● WORK TO COMPLETE: Please copy out each line of the entries in which "slen" appears.

(Beginning of DATA FOR THIS EXERCISE)

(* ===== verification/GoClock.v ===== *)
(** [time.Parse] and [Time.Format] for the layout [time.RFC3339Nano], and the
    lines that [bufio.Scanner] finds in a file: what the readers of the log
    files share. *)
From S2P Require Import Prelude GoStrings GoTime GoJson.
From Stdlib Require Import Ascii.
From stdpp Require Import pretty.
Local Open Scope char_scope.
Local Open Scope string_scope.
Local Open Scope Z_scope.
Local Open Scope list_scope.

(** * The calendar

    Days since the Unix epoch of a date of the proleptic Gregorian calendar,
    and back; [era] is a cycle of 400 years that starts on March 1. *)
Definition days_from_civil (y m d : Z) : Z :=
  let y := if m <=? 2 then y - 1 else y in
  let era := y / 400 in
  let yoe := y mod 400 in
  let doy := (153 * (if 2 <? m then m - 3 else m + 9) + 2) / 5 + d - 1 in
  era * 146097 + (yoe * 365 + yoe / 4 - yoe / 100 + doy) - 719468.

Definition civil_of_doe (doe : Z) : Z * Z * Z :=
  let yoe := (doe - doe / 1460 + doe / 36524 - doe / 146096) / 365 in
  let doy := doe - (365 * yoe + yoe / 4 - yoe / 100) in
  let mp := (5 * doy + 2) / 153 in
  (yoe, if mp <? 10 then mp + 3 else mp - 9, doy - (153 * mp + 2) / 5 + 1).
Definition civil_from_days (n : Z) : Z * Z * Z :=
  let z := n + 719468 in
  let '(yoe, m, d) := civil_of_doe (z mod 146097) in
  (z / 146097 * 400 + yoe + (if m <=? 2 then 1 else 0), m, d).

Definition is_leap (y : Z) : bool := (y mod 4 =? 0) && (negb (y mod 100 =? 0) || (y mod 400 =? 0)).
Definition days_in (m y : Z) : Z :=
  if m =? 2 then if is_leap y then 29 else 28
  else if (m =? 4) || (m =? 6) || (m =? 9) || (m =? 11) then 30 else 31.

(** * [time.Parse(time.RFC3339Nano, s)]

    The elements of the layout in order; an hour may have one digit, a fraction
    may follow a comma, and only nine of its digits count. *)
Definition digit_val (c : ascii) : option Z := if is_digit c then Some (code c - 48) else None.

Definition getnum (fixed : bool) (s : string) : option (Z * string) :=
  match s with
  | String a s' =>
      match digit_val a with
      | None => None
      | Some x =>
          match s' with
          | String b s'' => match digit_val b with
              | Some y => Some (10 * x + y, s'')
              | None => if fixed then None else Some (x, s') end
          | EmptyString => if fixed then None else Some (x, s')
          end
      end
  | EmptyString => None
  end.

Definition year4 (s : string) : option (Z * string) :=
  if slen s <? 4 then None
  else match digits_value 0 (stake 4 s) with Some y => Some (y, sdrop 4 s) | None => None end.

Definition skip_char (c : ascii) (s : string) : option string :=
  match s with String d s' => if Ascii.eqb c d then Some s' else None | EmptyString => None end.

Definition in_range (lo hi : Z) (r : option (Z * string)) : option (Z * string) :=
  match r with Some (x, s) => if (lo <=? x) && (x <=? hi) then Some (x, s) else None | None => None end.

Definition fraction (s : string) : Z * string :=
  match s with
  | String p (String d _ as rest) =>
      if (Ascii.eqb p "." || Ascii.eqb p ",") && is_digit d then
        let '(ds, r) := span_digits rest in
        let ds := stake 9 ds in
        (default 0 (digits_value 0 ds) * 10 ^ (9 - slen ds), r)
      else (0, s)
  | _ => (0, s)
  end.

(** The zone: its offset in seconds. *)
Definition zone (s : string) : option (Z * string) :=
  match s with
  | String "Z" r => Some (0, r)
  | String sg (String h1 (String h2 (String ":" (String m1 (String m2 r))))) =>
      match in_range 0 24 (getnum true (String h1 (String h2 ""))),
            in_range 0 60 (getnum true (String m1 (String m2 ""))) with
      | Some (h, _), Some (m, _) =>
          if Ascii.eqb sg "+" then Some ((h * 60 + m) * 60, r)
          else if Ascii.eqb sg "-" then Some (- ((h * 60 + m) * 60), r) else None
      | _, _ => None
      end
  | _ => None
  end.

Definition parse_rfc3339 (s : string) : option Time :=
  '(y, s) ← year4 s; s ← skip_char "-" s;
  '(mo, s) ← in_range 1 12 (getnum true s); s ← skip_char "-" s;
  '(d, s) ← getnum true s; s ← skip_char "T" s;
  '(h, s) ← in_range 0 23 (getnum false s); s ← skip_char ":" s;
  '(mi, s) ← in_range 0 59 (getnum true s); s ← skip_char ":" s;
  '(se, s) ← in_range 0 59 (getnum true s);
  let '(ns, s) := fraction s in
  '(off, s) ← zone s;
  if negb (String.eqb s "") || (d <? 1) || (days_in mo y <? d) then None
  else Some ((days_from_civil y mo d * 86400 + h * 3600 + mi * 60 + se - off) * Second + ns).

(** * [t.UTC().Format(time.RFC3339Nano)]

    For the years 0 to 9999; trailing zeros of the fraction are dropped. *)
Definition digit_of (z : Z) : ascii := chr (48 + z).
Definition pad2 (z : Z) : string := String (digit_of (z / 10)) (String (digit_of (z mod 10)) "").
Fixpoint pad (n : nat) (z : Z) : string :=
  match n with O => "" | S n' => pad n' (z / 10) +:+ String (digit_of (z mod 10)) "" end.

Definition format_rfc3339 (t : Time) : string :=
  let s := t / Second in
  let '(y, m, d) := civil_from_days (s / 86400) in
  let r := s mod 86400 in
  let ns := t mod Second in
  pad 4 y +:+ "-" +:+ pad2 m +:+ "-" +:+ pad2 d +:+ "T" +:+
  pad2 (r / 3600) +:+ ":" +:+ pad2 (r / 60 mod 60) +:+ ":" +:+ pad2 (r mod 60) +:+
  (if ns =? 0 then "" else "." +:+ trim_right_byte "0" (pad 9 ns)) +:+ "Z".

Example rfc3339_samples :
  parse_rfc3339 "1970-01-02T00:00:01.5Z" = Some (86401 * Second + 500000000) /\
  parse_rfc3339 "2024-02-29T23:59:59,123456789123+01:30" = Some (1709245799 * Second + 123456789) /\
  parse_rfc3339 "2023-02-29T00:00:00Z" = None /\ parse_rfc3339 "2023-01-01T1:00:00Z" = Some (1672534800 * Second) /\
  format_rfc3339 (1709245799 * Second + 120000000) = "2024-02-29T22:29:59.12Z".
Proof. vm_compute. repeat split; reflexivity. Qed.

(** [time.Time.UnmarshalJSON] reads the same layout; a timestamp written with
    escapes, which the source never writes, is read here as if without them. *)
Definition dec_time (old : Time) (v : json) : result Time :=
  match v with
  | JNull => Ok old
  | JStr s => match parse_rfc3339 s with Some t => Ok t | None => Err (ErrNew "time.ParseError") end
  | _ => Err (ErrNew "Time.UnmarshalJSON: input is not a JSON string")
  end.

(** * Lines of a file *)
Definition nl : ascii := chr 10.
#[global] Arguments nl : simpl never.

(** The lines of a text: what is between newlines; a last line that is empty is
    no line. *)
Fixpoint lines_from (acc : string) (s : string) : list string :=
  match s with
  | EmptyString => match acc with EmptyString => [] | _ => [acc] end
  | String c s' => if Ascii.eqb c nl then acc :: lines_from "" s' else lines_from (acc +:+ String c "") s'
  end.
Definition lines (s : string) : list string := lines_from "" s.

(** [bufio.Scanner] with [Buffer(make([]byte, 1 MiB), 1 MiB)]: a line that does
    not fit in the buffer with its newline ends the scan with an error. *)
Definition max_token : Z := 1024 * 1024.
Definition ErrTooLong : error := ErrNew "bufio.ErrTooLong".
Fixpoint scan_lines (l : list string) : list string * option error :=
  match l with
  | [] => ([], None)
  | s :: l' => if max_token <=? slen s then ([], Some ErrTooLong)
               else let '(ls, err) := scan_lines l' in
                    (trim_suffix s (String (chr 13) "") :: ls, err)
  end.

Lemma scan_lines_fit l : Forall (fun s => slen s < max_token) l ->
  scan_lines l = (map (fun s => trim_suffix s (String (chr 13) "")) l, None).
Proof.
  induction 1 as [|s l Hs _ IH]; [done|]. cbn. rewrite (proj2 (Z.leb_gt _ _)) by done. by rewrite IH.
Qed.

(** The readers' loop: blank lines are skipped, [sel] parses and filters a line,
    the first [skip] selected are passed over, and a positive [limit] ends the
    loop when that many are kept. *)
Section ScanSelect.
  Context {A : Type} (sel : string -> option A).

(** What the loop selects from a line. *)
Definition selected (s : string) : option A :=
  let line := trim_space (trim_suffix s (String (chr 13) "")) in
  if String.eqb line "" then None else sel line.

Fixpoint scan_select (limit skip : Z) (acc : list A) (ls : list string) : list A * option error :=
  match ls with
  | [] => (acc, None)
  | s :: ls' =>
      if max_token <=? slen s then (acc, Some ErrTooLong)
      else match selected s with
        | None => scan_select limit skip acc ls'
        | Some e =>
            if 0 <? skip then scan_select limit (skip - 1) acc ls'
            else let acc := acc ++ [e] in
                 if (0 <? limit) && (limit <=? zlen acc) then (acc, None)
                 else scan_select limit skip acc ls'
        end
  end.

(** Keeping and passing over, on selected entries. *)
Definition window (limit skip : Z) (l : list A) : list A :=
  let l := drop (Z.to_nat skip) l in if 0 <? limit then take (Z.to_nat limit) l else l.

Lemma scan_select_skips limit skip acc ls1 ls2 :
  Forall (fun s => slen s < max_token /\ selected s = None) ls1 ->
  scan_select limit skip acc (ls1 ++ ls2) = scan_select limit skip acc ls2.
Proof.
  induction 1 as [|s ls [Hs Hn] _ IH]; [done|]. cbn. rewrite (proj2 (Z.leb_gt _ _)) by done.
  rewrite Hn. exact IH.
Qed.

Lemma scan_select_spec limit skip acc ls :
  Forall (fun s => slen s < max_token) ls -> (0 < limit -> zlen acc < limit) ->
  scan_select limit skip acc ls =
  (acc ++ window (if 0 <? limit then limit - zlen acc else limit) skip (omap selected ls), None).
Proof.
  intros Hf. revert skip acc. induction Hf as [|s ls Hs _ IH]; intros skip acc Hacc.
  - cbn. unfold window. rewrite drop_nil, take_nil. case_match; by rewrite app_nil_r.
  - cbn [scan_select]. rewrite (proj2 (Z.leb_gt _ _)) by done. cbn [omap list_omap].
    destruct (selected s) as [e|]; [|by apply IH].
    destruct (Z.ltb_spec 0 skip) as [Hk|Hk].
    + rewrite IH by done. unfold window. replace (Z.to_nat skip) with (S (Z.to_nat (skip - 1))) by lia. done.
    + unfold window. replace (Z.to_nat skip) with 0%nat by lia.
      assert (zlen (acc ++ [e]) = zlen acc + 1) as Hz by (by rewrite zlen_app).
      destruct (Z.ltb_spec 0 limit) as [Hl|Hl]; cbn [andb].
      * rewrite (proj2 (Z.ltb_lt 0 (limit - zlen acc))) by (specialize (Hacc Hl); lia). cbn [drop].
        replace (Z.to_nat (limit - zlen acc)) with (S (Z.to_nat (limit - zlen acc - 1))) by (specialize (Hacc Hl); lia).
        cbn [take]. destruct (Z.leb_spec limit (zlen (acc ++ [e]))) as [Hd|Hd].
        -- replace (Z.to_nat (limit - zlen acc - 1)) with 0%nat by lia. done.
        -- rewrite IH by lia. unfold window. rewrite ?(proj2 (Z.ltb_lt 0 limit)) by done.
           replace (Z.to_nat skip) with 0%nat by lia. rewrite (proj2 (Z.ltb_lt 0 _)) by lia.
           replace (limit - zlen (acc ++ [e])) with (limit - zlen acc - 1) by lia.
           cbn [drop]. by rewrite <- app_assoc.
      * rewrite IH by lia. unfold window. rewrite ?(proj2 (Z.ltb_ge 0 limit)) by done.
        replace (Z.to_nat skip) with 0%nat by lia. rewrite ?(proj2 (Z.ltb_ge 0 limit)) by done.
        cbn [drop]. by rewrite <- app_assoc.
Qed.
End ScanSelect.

(End of DATA FOR THIS EXERCISE)

● EXERCISE RESULT:
  if slen s <? 4 then None
        (default 0 (digits_value 0 ds) * 10 ^ (9 - slen ds), r)
  | s :: l' => if max_token <=? slen s then ([], Some ErrTooLong)
Lemma scan_lines_fit l : Forall (fun s => slen s < max_token) l ->
      if max_token <=? slen s then (acc, Some ErrTooLong)
  Forall (fun s => slen s < max_token /\ selected s = None) ls1 ->
  Forall (fun s => slen s < max_token) ls -> (0 < limit -> zlen acc < limit) ->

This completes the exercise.